People’s abilities to protect and control their bodies are not merely abstract, philosophical or ideological issues; they are personal issues, health issues, family issues, and economic issues [2]. We have already seen the detrimental impacts of stigma on the health and wellbeing of women in the realm of abortion care. In Trump’s America, where issues of broader women’s health become politicized, more and more women are marginalized. The topic of women’s healthcare and safety has become increasingly stigmatized, up for debate, and violent.
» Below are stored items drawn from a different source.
(* ===== verification/Iptables.v ===== *)
(** * Iptables: the chains the acknowledged commands leave behind

    The controllers of iptables chains run "iptables" and "ip6tables"
    commands.  [chain_rules] replays the acknowledged commands of a trace on
    one chain of one table, in the order in which they were run: this is the
    specification the controllers are proved against.  Only the documented
    effect of -A, -I, -D, -F, -N and -X is used. *)
From S2P Require Import Prelude Platform Cstd Netlink NetdConstants Ledger.

(** A rule is the list of the words after the chain's name. *)
Abbreviation iprule := (list string).

(** The chain [cn_name] of the table [cn_table], as the program [cn_path] sees it. *)
Record chain_name := Chain { cn_path : string; cn_table : string; cn_name : string }.

#[export] Instance chain_name_eq_dec : EqDecision chain_name.
Proof. solve_decision. Defined.

(** ** Commands *)

Inductive chain_op :=
| OpAppend (r : iprule)
| OpInsert (pos : nat) (r : iprule)      (** before the rule at index [pos], from 0 *)
| OpDelete (r : iprule)                  (** the first rule equal to [r] *)
| OpClear.                               (** flush, create or delete the chain *)

Definition is_numeral (w : string) : bool :=
  match String.list_ascii_of_string w with
  | [] => false
  | l => forallb isdigit l
  end.

(** The operation that the words after the table select. *)
Definition parse_op (words : list string) : option (string * chain_op) :=
  match words with
  | op :: chain :: spec =>
      if String.eqb op "-A" then Some (chain, OpAppend spec)
      else if String.eqb op "-I" then
        match spec with
        | w :: spec' =>
            if is_numeral w then Some (chain, OpInsert (Z.to_nat (atoi w - 1)) spec')
            else Some (chain, OpInsert 0 spec)
        | [] => Some (chain, OpInsert 0 [])
        end
      else if String.eqb op "-D" then Some (chain, OpDelete spec)
      else if String.eqb op "-F" || String.eqb op "-N" || String.eqb op "-X"
      then Some (chain, OpClear)
      else None
  | _ => None
  end.

(** The chain a command line is about, and what it does to it. *)
Definition parse_iptables (argv : list string) : option (chain_name * chain_op) :=
  match argv with
  | [] => None
  | path :: args =>
      let args := match args with w :: args' => if String.eqb w "-w" then args' else args | [] => [] end in
      let '(table, args) :=
        match args with
        | t :: table :: args' => if String.eqb t "-t" then (table, args') else ("filter", args)
        | _ => ("filter", args)
        end in
      '(chain, op) ← parse_op args; Some (Chain path table chain, op)
  end.

(** ** Replay *)

Fixpoint remove_first (r : iprule) (rs : list iprule) : list iprule :=
  match rs with
  | [] => []
  | r' :: rs => if decide (r = r') then rs else r' :: remove_first r rs
  end.

Definition run_op (op : chain_op) (rs : list iprule) : list iprule :=
  match op with
  | OpAppend r => rs ++ [r]
  | OpInsert pos r => take pos rs ++ r :: drop pos rs
  | OpDelete r => remove_first r rs
  | OpClear => []
  end.

Definition run_argv (c : chain_name) (rs : list iprule) (argv : list string) : list iprule :=
  match parse_iptables argv with
  | Some (c', op) => if decide (c = c') then run_op op rs else rs
  | None => rs
  end.

Definition replay (c : chain_name) (rs : list iprule) (l : list (list string)) : list iprule :=
  foldl (run_argv c) rs l.

(** The command lines that were run with success. *)
Definition acked_event (ev : event) : option (list string) :=
  match ev with
  | EvExec argv r => if exec_ok r then Some argv else None
  | _ => None
  end.
Definition acked (tr : trace) : list (list string) := omap acked_event tr.

Definition chain_rules (c : chain_name) (tr : trace) : list iprule := replay c [] (acked tr).

(** ** Lemmas *)

Lemma replay_app c rs l1 l2 : replay c rs (l1 ++ l2) = replay c (replay c rs l1) l2.
Proof. apply foldl_app. Qed.

Lemma acked_app tr1 tr2 : acked (tr1 ++ tr2) = acked tr1 ++ acked tr2.
Proof. apply omap_app. Qed.

Lemma acked_exec tr argv r :
  acked (tr ++ [EvExec argv r]) = if exec_ok r then acked tr ++ [argv] else acked tr.
Proof. rewrite acked_app. cbn. destruct (exec_ok r); by rewrite ?app_nil_r. Qed.

Lemma acked_quiet tr ev :
  match ev with EvExec _ _ => False | _ => True end -> acked (tr ++ [ev]) = acked tr.
Proof. intros. rewrite acked_app. destruct ev; [|done|..]; cbn; by rewrite app_nil_r. Qed.

Lemma chain_rules_exec c tr argv r :
  chain_rules c (tr ++ [EvExec argv r]) =
  if exec_ok r then run_argv c (chain_rules c tr) argv else chain_rules c tr.
Proof.
  unfold chain_rules. rewrite acked_exec. destruct (exec_ok r); [|done]. by rewrite replay_app.
Qed.

Lemma parse_iptables_path path args c op : parse_iptables (path :: args) = Some (c, op) -> cn_path c = path.
Proof.
  unfold parse_iptables. intros H. destruct (match _ with [] => _ | _ :: _ => _ end) as [table rest].
  destruct (parse_op rest) as [[chain op']|]; [|done]. by injection H as <- _.
Qed.

Lemma run_argv_other_path c rs path args :
  path <> cn_path c -> run_argv c rs (path :: args) = rs.
Proof.
  intros Hne. unfold run_argv. destruct (parse_iptables _) as [[c' op]|] eqn:E; [|done].
  apply parse_iptables_path in E. rewrite decide_False; [done|]. congruence.
Qed.

Lemma remove_first_notin r rs : r ∉ rs -> remove_first r rs = rs.
Proof.
  induction rs as [|r' rs IH]; intros H; [done|]. cbn. apply not_elem_of_cons in H as [??].
  rewrite decide_False by done. by rewrite IH.
Qed.

Lemma remove_first_app_in r rs1 rs2 : r ∈ rs1 -> remove_first r (rs1 ++ rs2) = remove_first r rs1 ++ rs2.
Proof.
  induction rs1 as [|r' rs1 IH]; intros H; [by apply elem_of_nil in H|]. cbn.
  case_decide; [done|]. cbn. f_equal. apply IH. by apply elem_of_cons in H as [->|].
Qed.

Lemma remove_first_app_notin r rs1 rs2 : r ∉ rs1 -> remove_first r (rs1 ++ rs2) = rs1 ++ remove_first r rs2.
Proof.
  induction rs1 as [|r' rs1 IH]; intros H; [done|]. cbn. apply not_elem_of_cons in H as [??].
  rewrite decide_False by done. by rewrite IH.
Qed.

Lemma remove_first_cons_ne r r' rs : r <> r' -> remove_first r (r' :: rs) = r' :: remove_first r rs.
Proof. intros. cbn. by rewrite decide_False. Qed.

Lemma remove_first_cons_eq r rs : remove_first r (r :: rs) = rs.
Proof. cbn. by rewrite decide_True. Qed.

Lemma remove_first_incl r rs x : x ∈ remove_first r rs -> x ∈ rs.
Proof.
  induction rs as [|r' rs IH]; [done|]. cbn. case_decide; [by constructor|].
  intros [->|?]%elem_of_cons; [by constructor|]. constructor. by apply IH.
Qed.

(** Counting the occurrences of a rule. *)
Lemma cnt_remove_first (x r : iprule) (rs : list iprule) :
  cnt x (remove_first r rs) = cnt x rs - (if decide (x = r /\ r ∈ rs) then 1 else 0).
Proof.
  induction rs as [|r' rs IH]; cbn [remove_first].
  - rewrite cnt_nil, decide_False; [lia|]. intros [_ H]. by apply elem_of_nil in H.
  - destruct (decide (r = r')) as [E|E].
    + subst r'. rewrite cnt_cons. destruct (decide (x = r)) as [->|].
      * rewrite decide_True by (split; [done|constructor]). lia.
      * rewrite decide_False by tauto. lia.
    + rewrite !cnt_cons, IH.
      assert (x = r /\ r ∈ rs <-> x = r /\ r ∈ r' :: rs) as Hiff.
      { rewrite elem_of_cons. intuition congruence. }
      destruct (decide (x = r /\ r ∈ rs)), (decide (x = r /\ r ∈ r' :: rs)); tauto || lia.
Qed.

Lemma cnt_insert_at (x r : iprule) pos (rs : list iprule) :
  cnt x (take pos rs ++ r :: drop pos rs) = cnt x rs + (if decide (x = r) then 1 else 0).
Proof.
  rewrite <-(take_drop pos rs) at 3. rewrite !cnt_app, cnt_cons. lia.
Qed.

(** Deleting another rule leaves the last rule last. *)
Lemma remove_first_last r rs x : r <> x -> last rs = Some x -> last (remove_first r rs) = Some x.
Proof.
  intros Hne. induction rs as [|r' rs IH]; [done|]. intros Hl. cbn. case_decide as E.
  - subst r'. destruct rs as [|y rs]; [cbn in Hl; congruence|]. by rewrite last_cons_cons in Hl.
  - destruct rs as [|y rs]; [done|]. rewrite last_cons_cons in Hl. specialize (IH Hl).
    destruct (remove_first r (y :: rs)) eqn:E2; [done|]. by rewrite last_cons_cons.
Qed.

(** ** Reasoning about one chain

    [on_chain c P Q m]: a run of [m] from a state and a chain that satisfy [P]
    ends in a value, a state and a chain that satisfy [Q]. *)
Section OnChain.
Context {K : Kernel} {S : Type} (c : chain_name).

Definition on_chain {A} (P : S -> list iprule -> Prop) (m : M S A)
    (Q : A -> S -> list iprule -> Prop) : Prop :=
  forall s tr, P s (chain_rules c tr) -> wp m (fun a s' tr' => Q a s' (chain_rules c tr')) s tr.

Lemma on_chain_mono {A} P (m : M S A) (Q Q' : A -> S -> list iprule -> Prop) :
  on_chain P m Q -> (forall a s rs, Q a s rs -> Q' a s rs) -> on_chain P m Q'.
Proof. intros Hm HQ s tr HP. eapply wp_mono; [by apply Hm|]. cbn. intros. by apply HQ. Qed.

Lemma on_chain_ret {A} (P : S -> list iprule -> Prop) (a : A) :
  on_chain P (mret a) (fun b s rs => b = a /\ P s rs).
Proof. intros s tr HP. apply wp_ret. done. Qed.

Lemma on_chain_bind {A B} P (m : M S A) (k : A -> M S B) Q R :
  on_chain P m Q -> (forall a, on_chain (Q a) (k a) R) -> on_chain P (m ≫= k) R.
Proof.
  intros Hm Hk s tr HP. apply wp_bind. eapply wp_mono; [by apply Hm|]. cbn. intros a s' tr' HQ.
  by apply Hk.
Qed.

(** Both programs for the targets of [execIptables]. *)
Lemma on_chain_execIptables P target args (Q : S -> list iprule -> Prop) :
  (forall s rs, P s rs -> Q s rs) ->
  (forall path r s tr, (path = IPTABLES_PATH \/ path = IP6TABLES_PATH) -> Q s (chain_rules c tr) ->
     Q s (chain_rules c (tr ++ [EvExec (path :: args) r]))) ->
  on_chain P (execIptables target args) (fun _ s rs => Q s rs).
Proof.
  intros HPQ Hstep s tr HP. apply HPQ in HP. unfold execIptables.
  destruct target.
  - apply wp_bind, wp_execIptablesCommand. intros r. apply wp_bind, wp_ret, wp_ret. auto.
  - apply wp_bind, wp_ret, wp_bind, wp_execIptablesCommand. intros r. apply wp_ret. auto.
  - apply wp_bind, wp_execIptablesCommand. intros r4.
    apply wp_bind, wp_execIptablesCommand. intros r6. apply wp_ret. auto.
Qed.
End OnChain.

(** ** What a successful run has executed

    [runs l m]: when [m] returns 0 it has run the command lines [l], in this
    order, all of them with success. *)
Section Runs.
Context {K : Kernel} {S : Type}.

Definition runs (l : list (list string)) (m : M S Z) : Prop :=
  forall s tr, wp m (fun ret _ tr' => ret = 0 -> acked tr' = acked tr ++ l) s tr.

Lemma runs_ret v : runs [] (mret v).
Proof. intros s tr. apply wp_ret. by rewrite app_nil_r. Qed.

Lemma runs_value argv : runs [argv] (sys_exec_value argv).
Proof.
  intros s tr. apply wp_sys_exec_value. intros r Hr%exec_value_ok. by rewrite acked_exec, Hr.
Qed.

Lemma runs_orelse l1 l2 m1 m2 : runs l1 m1 -> runs l2 m2 -> runs (l1 ++ l2) (try! m1 ;; m2).
Proof.
  intros H1 H2 s tr. apply wp_orelse. eapply wp_mono; [by apply H1|]. cbn.
  intros ret s' tr' Hc. split; [|done]. intros Hr. eapply wp_mono; [by apply H2|]. cbn.
  intros ret2 s2 tr2 Hc2 Hr2. by rewrite Hc2, Hc, app_assoc.
Qed.

(** [res |= m1; res |= m2; return res;] *)
Lemma runs_lor l1 l2 (m1 m2 : M S Z) :
  runs l1 m1 -> runs l2 m2 -> runs (l1 ++ l2) (a ← m1; b ← m2; mret (Z.lor a b)).
Proof.
  intros H1 H2 s tr. apply wp_bind. eapply wp_mono; [by apply H1|]. cbn. intros a s1 tr1 Ha.
  apply wp_bind. eapply wp_mono; [by apply H2|]. cbn. intros b s2 tr2 Hb.
  rewrite lor_eq_0. intros [E1 E2]. by rewrite Hb, Ha, app_assoc by done.
Qed.

Definition targets (target : IptablesTarget) (args : list string) : list (list string) :=
  match target with
  | V4 => [IPTABLES_PATH :: args]
  | V6 => [IP6TABLES_PATH :: args]
  | V4V6 => [IPTABLES_PATH :: args; IP6TABLES_PATH :: args]
  end.

Lemma runs_execIptables target args : runs (targets target args) (execIptables target args).
Proof.
  intros s tr. unfold execIptables. destruct target; cbn [targets].
  - apply wp_bind, wp_execIptablesCommand. intros r. apply wp_bind, wp_ret, wp_ret.
    rewrite lor_eq_0, exec_value_0. intros [Hr _]. by rewrite acked_exec, Hr.
  - apply wp_bind, wp_ret, wp_bind, wp_execIptablesCommand. intros r. apply wp_ret.
    rewrite lor_eq_0, exec_value_0. intros [_ Hr]. by rewrite acked_exec, Hr.
  - apply wp_bind, wp_execIptablesCommand. intros r4.
    apply wp_bind, wp_execIptablesCommand. intros r6. apply wp_ret.
    rewrite lor_eq_0, !exec_value_0. intros [H4 H6]. by rewrite !acked_exec, H4, H6, <-app_assoc.
Qed.
End Runs.

(** ** Computations that run no program *)
Section NoExec.
Context {K : Kernel} {S : Type}.

Definition no_exec {A} (m : M S A) : Prop :=
  forall s tr, wp m (fun _ _ tr' => acked tr' = acked tr) s tr.

Lemma no_exec_ret {A} (a : A) : no_exec (mret a).
Proof. by intros s tr. Qed.

Lemma no_exec_gets {A} (f : S -> A) : no_exec (gets f).
Proof. by intros s tr. Qed.

Lemma no_exec_modify (f : S -> S) : no_exec (modify f).
Proof. by intros s tr. Qed.

Lemma no_exec_bind {A B} (m : M S A) (k : A -> M S B) :
  no_exec m -> (forall a, no_exec (k a)) -> no_exec (m ≫= k).
Proof.
  intros Hm Hk s tr. apply wp_bind. eapply wp_mono; [apply Hm|]. cbn. intros a s1 tr1 E1.
  eapply wp_mono; [apply Hk|]. cbn. intros. congruence.
Qed.

Lemma no_exec_if {A} (b : bool) (m1 m2 : M S A) : no_exec m1 -> no_exec m2 -> no_exec (if b then m1 else m2).
Proof. by destruct b. Qed.

Lemma no_exec_for_each {A} (l : list A) (f : A -> M S Z) :
  (forall x, no_exec (f x)) -> no_exec (for_each l f).
Proof.
  intros Hf. induction l as [|x l IH]; [apply no_exec_ret|].
  apply no_exec_bind; [done|]. intros a. by apply no_exec_if; [|apply no_exec_ret].
Qed.

Lemma no_exec_netlink action flags iov : no_exec (sendNetlinkRequest action flags iov).
Proof.
  apply no_exec_bind; [|intros; apply no_exec_ret]. intros s tr. unfold sys_netlink, wp.
  by apply acked_quiet.
Qed.

Lemma no_exec_ifindex name : no_exec (sys_ifindex name).
Proof. intros s tr. unfold sys_ifindex, wp. by apply acked_quiet. Qed.
End NoExec.
#[export] Hint Resolve no_exec_ret no_exec_gets no_exec_modify no_exec_netlink no_exec_ifindex : netd.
In the age of Trump, many commentators worry that the American public has become numb to racist, homophobic, ablest, ageist and sexist comments. As well as being inherently problematic, this public numbing directly threatens women’s health, as the movements of racial justice, disability rights, immigration reform, reproductive justice and LGBT justice are all intricately linked. Justice for all people includes the pursuit of systemic, evidence-based policies regarding safer housing, affordable childcare and paid family leave policies, and livable minimum wages.  We must engage in dialogue regarding women’s health with a focus on reality: society is not strong without healthy women.

It is time to stand actively with our black, brown, female, transgender, nonbinary, dreamer, undocumented, lesbian, gay, incarcerated, veteran, elderly, and disabled neighbors by embracing the ethic of solidarity. This fellowship, “arising from common responsibilities,” calls for us to learn, speak and fight for justice for one another– even if we ourselves are not being directly targeted or harmed at that moment. The world was given a lesson in solidarity in January of 2017—the day after President Trump’s Inauguration– when over four million women and allies rallied for a host of intersectional rights. While The Women’s March was held in Washington D.C., 673 other Sister Marches were held in transnational solidarity around the globe. Combined international marchers totalled an estimated 300,000 people.

Women have led the resistance into 2018 with passionate fights for justice of all forms, in all locations and for all people. The world has never seen an uprising quite like this one, where previously-unspoken stories– including those of sexual violence and harassment in the #MeToo Movement — are finally being told. In the face of threats to life, health and dignity, one thing has become obvious in Trump’s America: women will rise together. We can all stand to learn from these leaders, for as poet Muriel Rukeyser observed [2]: when even one woman tells the truth about her life, the world splits open.

Rosemary Talbot Behmer Hansen is a dual degree graduate student at Case Western Reserve University (May, 2018), pursuing both an M.A. in Bioethics and an M.P.H. with a major in Health Policy & Management. Her academic interests include issues in women’s and reproductive health and she currently is involved in research at Preterm with Dr. Henry Ng and Dr. Natalie Hinchcliffe, the Case Western Reserve University School of Medicine with Dr. Kavita Shah Arora, and the MetroHealth Institute of Burn Ethics with Dr. Monica Gerrek. She lives in Cleveland with her husband Ryan Hansen and hopes to one day become an OB/GYN.

Endnotes

[1] Ross, Loretta. “What is Reproductive Justice?” Reproductive Justice Briefing Book: A Primer on Reproductive Justice and Social Change (2017).

[2] Briggs, Laura. How All Politics Became Reproductive Politics: From Welfare Reform to Foreclosure to Trump. Oakland: University of California Press, 2017.

[3] The deadline for passage of the federal budget has been deferred due to lack of consensus on several issues, including immigration, veterans health, military funding, and CHIP. As of the final editing of this manuscript on February 6, 2018 the budget has not been approved.